(Beginning of Provided records)

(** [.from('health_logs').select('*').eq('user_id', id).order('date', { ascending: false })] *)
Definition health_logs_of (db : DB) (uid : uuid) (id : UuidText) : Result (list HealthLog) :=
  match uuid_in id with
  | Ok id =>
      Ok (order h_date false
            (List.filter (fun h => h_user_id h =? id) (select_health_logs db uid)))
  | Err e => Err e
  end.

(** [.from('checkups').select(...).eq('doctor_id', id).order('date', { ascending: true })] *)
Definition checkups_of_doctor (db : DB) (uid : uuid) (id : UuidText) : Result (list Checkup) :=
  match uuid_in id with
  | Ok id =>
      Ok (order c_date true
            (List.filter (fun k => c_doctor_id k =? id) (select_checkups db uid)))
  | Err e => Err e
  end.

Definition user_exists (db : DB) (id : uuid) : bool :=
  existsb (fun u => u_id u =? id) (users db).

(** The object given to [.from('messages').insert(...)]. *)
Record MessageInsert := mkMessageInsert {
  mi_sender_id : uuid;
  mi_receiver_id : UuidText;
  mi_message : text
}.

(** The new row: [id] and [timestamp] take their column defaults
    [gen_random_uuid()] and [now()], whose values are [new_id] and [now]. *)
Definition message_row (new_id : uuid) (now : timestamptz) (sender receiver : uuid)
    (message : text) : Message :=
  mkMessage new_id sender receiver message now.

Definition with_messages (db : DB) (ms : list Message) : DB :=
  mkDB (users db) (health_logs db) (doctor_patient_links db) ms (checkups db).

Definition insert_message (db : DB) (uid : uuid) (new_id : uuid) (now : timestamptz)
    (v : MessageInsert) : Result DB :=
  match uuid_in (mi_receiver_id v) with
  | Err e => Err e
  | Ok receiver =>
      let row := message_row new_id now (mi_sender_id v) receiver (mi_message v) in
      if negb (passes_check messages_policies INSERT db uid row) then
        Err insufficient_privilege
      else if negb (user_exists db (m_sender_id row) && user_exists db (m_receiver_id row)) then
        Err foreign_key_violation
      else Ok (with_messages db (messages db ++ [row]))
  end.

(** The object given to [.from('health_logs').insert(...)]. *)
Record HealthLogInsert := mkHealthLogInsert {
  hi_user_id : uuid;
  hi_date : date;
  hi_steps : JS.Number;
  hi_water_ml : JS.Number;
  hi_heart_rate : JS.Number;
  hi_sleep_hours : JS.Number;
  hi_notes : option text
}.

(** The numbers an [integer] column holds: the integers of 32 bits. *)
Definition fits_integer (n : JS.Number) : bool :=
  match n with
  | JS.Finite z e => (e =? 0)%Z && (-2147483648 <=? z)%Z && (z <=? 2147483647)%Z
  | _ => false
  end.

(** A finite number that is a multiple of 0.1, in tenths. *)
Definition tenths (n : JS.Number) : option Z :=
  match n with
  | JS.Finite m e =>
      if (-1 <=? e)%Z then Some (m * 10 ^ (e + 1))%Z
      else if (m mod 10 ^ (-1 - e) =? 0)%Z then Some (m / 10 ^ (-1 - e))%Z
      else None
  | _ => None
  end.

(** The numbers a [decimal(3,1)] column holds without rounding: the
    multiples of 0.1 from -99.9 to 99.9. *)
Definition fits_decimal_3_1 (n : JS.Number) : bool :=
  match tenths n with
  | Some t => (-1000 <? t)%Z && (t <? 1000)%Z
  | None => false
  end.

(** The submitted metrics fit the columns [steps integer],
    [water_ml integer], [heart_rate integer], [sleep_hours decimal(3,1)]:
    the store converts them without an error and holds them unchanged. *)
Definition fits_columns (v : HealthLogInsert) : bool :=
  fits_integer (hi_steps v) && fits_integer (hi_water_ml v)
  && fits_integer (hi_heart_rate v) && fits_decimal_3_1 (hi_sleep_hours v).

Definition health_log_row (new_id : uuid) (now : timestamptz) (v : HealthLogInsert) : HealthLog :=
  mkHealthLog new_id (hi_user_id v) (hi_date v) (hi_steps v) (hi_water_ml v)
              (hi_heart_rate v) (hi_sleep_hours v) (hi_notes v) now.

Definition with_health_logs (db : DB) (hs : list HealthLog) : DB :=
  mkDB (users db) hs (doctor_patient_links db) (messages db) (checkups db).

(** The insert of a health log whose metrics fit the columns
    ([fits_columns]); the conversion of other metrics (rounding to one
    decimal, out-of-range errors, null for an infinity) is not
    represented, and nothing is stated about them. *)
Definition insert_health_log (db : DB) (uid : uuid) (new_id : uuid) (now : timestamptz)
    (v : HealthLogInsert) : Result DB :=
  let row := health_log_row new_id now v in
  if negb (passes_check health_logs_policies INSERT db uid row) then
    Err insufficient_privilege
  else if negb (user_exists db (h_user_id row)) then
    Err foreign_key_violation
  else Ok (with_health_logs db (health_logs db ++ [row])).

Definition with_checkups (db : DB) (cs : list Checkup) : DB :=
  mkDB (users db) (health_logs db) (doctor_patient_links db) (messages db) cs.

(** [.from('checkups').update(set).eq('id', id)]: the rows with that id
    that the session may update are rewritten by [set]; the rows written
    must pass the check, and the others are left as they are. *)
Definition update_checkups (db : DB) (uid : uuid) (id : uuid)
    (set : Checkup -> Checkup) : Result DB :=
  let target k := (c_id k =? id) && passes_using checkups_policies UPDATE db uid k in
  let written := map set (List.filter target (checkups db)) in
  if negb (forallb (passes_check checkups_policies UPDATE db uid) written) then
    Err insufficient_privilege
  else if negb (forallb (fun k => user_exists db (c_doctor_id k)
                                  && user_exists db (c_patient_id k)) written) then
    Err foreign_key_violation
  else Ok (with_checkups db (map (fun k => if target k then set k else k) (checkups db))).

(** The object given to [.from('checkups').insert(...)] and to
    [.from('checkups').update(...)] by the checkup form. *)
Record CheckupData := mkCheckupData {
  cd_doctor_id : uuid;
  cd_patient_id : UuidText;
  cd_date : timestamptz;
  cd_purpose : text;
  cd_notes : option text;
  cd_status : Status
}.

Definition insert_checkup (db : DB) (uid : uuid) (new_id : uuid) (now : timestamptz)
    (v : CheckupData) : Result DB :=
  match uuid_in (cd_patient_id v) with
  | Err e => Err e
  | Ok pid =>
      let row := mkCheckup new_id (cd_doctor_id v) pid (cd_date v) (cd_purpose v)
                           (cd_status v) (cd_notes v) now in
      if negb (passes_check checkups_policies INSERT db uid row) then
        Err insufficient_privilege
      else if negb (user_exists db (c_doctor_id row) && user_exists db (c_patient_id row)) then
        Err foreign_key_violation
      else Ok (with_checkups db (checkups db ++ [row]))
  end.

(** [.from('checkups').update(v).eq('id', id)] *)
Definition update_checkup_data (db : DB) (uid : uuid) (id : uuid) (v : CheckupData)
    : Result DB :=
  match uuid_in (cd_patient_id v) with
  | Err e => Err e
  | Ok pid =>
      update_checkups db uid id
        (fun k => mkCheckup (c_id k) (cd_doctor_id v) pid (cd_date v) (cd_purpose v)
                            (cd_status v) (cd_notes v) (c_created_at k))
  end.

(End of Provided records)

_What is being asked_
Type the data again exactly. Leave nothing out.

_Solution to this exercise_
(** [.from('health_logs').select('*').eq('user_id', id).order('date', { ascending: false })] *)
Definition health_logs_of (db : DB) (uid : uuid) (id : UuidText) : Result (list HealthLog) :=
  match uuid_in id with
  | Ok id =>
      Ok (order h_date false
            (List.filter (fun h => h_user_id h =? id) (select_health_logs db uid)))
  | Err e => Err e
  end.

(** [.from('checkups').select(...).eq('doctor_id', id).order('date', { ascending: true })] *)
Definition checkups_of_doctor (db : DB) (uid : uuid) (id : UuidText) : Result (list Checkup) :=
  match uuid_in id with
  | Ok id =>
      Ok (order c_date true
            (List.filter (fun k => c_doctor_id k =? id) (select_checkups db uid)))
  | Err e => Err e
  end.

Definition user_exists (db : DB) (id : uuid) : bool :=
  existsb (fun u => u_id u =? id) (users db).

(** The object given to [.from('messages').insert(...)]. *)
Record MessageInsert := mkMessageInsert {
  mi_sender_id : uuid;
  mi_receiver_id : UuidText;
  mi_message : text
}.

(** The new row: [id] and [timestamp] take their column defaults
    [gen_random_uuid()] and [now()], whose values are [new_id] and [now]. *)
Definition message_row (new_id : uuid) (now : timestamptz) (sender receiver : uuid)
    (message : text) : Message :=
  mkMessage new_id sender receiver message now.

Definition with_messages (db : DB) (ms : list Message) : DB :=
  mkDB (users db) (health_logs db) (doctor_patient_links db) ms (checkups db).

Definition insert_message (db : DB) (uid : uuid) (new_id : uuid) (now : timestamptz)
    (v : MessageInsert) : Result DB :=
  match uuid_in (mi_receiver_id v) with
  | Err e => Err e
  | Ok receiver =>
      let row := message_row new_id now (mi_sender_id v) receiver (mi_message v) in
      if negb (passes_check messages_policies INSERT db uid row) then
        Err insufficient_privilege
      else if negb (user_exists db (m_sender_id row) && user_exists db (m_receiver_id row)) then
        Err foreign_key_violation
      else Ok (with_messages db (messages db ++ [row]))
  end.

(** The object given to [.from('health_logs').insert(...)]. *)
Record HealthLogInsert := mkHealthLogInsert {
  hi_user_id : uuid;
  hi_date : date;
  hi_steps : JS.Number;
  hi_water_ml : JS.Number;
  hi_heart_rate : JS.Number;
  hi_sleep_hours : JS.Number;
  hi_notes : option text
}.

(** The numbers an [integer] column holds: the integers of 32 bits. *)
Definition fits_integer (n : JS.Number) : bool :=
  match n with
  | JS.Finite z e => (e =? 0)%Z && (-2147483648 <=? z)%Z && (z <=? 2147483647)%Z
  | _ => false
  end.

(** A finite number that is a multiple of 0.1, in tenths. *)
Definition tenths (n : JS.Number) : option Z :=
  match n with
  | JS.Finite m e =>
      if (-1 <=? e)%Z then Some (m * 10 ^ (e + 1))%Z
      else if (m mod 10 ^ (-1 - e) =? 0)%Z then Some (m / 10 ^ (-1 - e))%Z
      else None
  | _ => None
  end.

(** The numbers a [decimal(3,1)] column holds without rounding: the
    multiples of 0.1 from -99.9 to 99.9. *)
Definition fits_decimal_3_1 (n : JS.Number) : bool :=
  match tenths n with
  | Some t => (-1000 <? t)%Z && (t <? 1000)%Z
  | None => false
  end.

(** The submitted metrics fit the columns [steps integer],
    [water_ml integer], [heart_rate integer], [sleep_hours decimal(3,1)]:
    the store converts them without an error and holds them unchanged. *)
Definition fits_columns (v : HealthLogInsert) : bool :=
  fits_integer (hi_steps v) && fits_integer (hi_water_ml v)
  && fits_integer (hi_heart_rate v) && fits_decimal_3_1 (hi_sleep_hours v).

Definition health_log_row (new_id : uuid) (now : timestamptz) (v : HealthLogInsert) : HealthLog :=
  mkHealthLog new_id (hi_user_id v) (hi_date v) (hi_steps v) (hi_water_ml v)
              (hi_heart_rate v) (hi_sleep_hours v) (hi_notes v) now.

Definition with_health_logs (db : DB) (hs : list HealthLog) : DB :=
  mkDB (users db) hs (doctor_patient_links db) (messages db) (checkups db).

(** The insert of a health log whose metrics fit the columns
    ([fits_columns]); the conversion of other metrics (rounding to one
    decimal, out-of-range errors, null for an infinity) is not
    represented, and nothing is stated about them. *)
Definition insert_health_log (db : DB) (uid : uuid) (new_id : uuid) (now : timestamptz)
    (v : HealthLogInsert) : Result DB :=
  let row := health_log_row new_id now v in
  if negb (passes_check health_logs_policies INSERT db uid row) then
    Err insufficient_privilege
  else if negb (user_exists db (h_user_id row)) then
    Err foreign_key_violation
  else Ok (with_health_logs db (health_logs db ++ [row])).

Definition with_checkups (db : DB) (cs : list Checkup) : DB :=
  mkDB (users db) (health_logs db) (doctor_patient_links db) (messages db) cs.

(** [.from('checkups').update(set).eq('id', id)]: the rows with that id
    that the session may update are rewritten by [set]; the rows written
    must pass the check, and the others are left as they are. *)
Definition update_checkups (db : DB) (uid : uuid) (id : uuid)
    (set : Checkup -> Checkup) : Result DB :=
  let target k := (c_id k =? id) && passes_using checkups_policies UPDATE db uid k in
  let written := map set (List.filter target (checkups db)) in
  if negb (forallb (passes_check checkups_policies UPDATE db uid) written) then
    Err insufficient_privilege
  else if negb (forallb (fun k => user_exists db (c_doctor_id k)
                                  && user_exists db (c_patient_id k)) written) then
    Err foreign_key_violation
  else Ok (with_checkups db (map (fun k => if target k then set k else k) (checkups db))).

(** The object given to [.from('checkups').insert(...)] and to
    [.from('checkups').update(...)] by the checkup form. *)
Record CheckupData := mkCheckupData {
  cd_doctor_id : uuid;
  cd_patient_id : UuidText;
  cd_date : timestamptz;
  cd_purpose : text;
  cd_notes : option text;
  cd_status : Status
}.

Definition insert_checkup (db : DB) (uid : uuid) (new_id : uuid) (now : timestamptz)
    (v : CheckupData) : Result DB :=
  match uuid_in (cd_patient_id v) with
  | Err e => Err e
  | Ok pid =>
      let row := mkCheckup new_id (cd_doctor_id v) pid (cd_date v) (cd_purpose v)
                           (cd_status v) (cd_notes v) now in
      if negb (passes_check checkups_policies INSERT db uid row) then
        Err insufficient_privilege
      else if negb (user_exists db (c_doctor_id row) && user_exists db (c_patient_id row)) then
        Err foreign_key_violation
      else Ok (with_checkups db (checkups db ++ [row]))
  end.

(** [.from('checkups').update(v).eq('id', id)] *)
Definition update_checkup_data (db : DB) (uid : uuid) (id : uuid) (v : CheckupData)
    : Result DB :=
  match uuid_in (cd_patient_id v) with
  | Err e => Err e
  | Ok pid =>
      update_checkups db uid id
        (fun k => mkCheckup (c_id k) (cd_doctor_id v) pid (cd_date v) (cd_purpose v)
                            (cd_status v) (cd_notes v) (c_created_at k))
  end.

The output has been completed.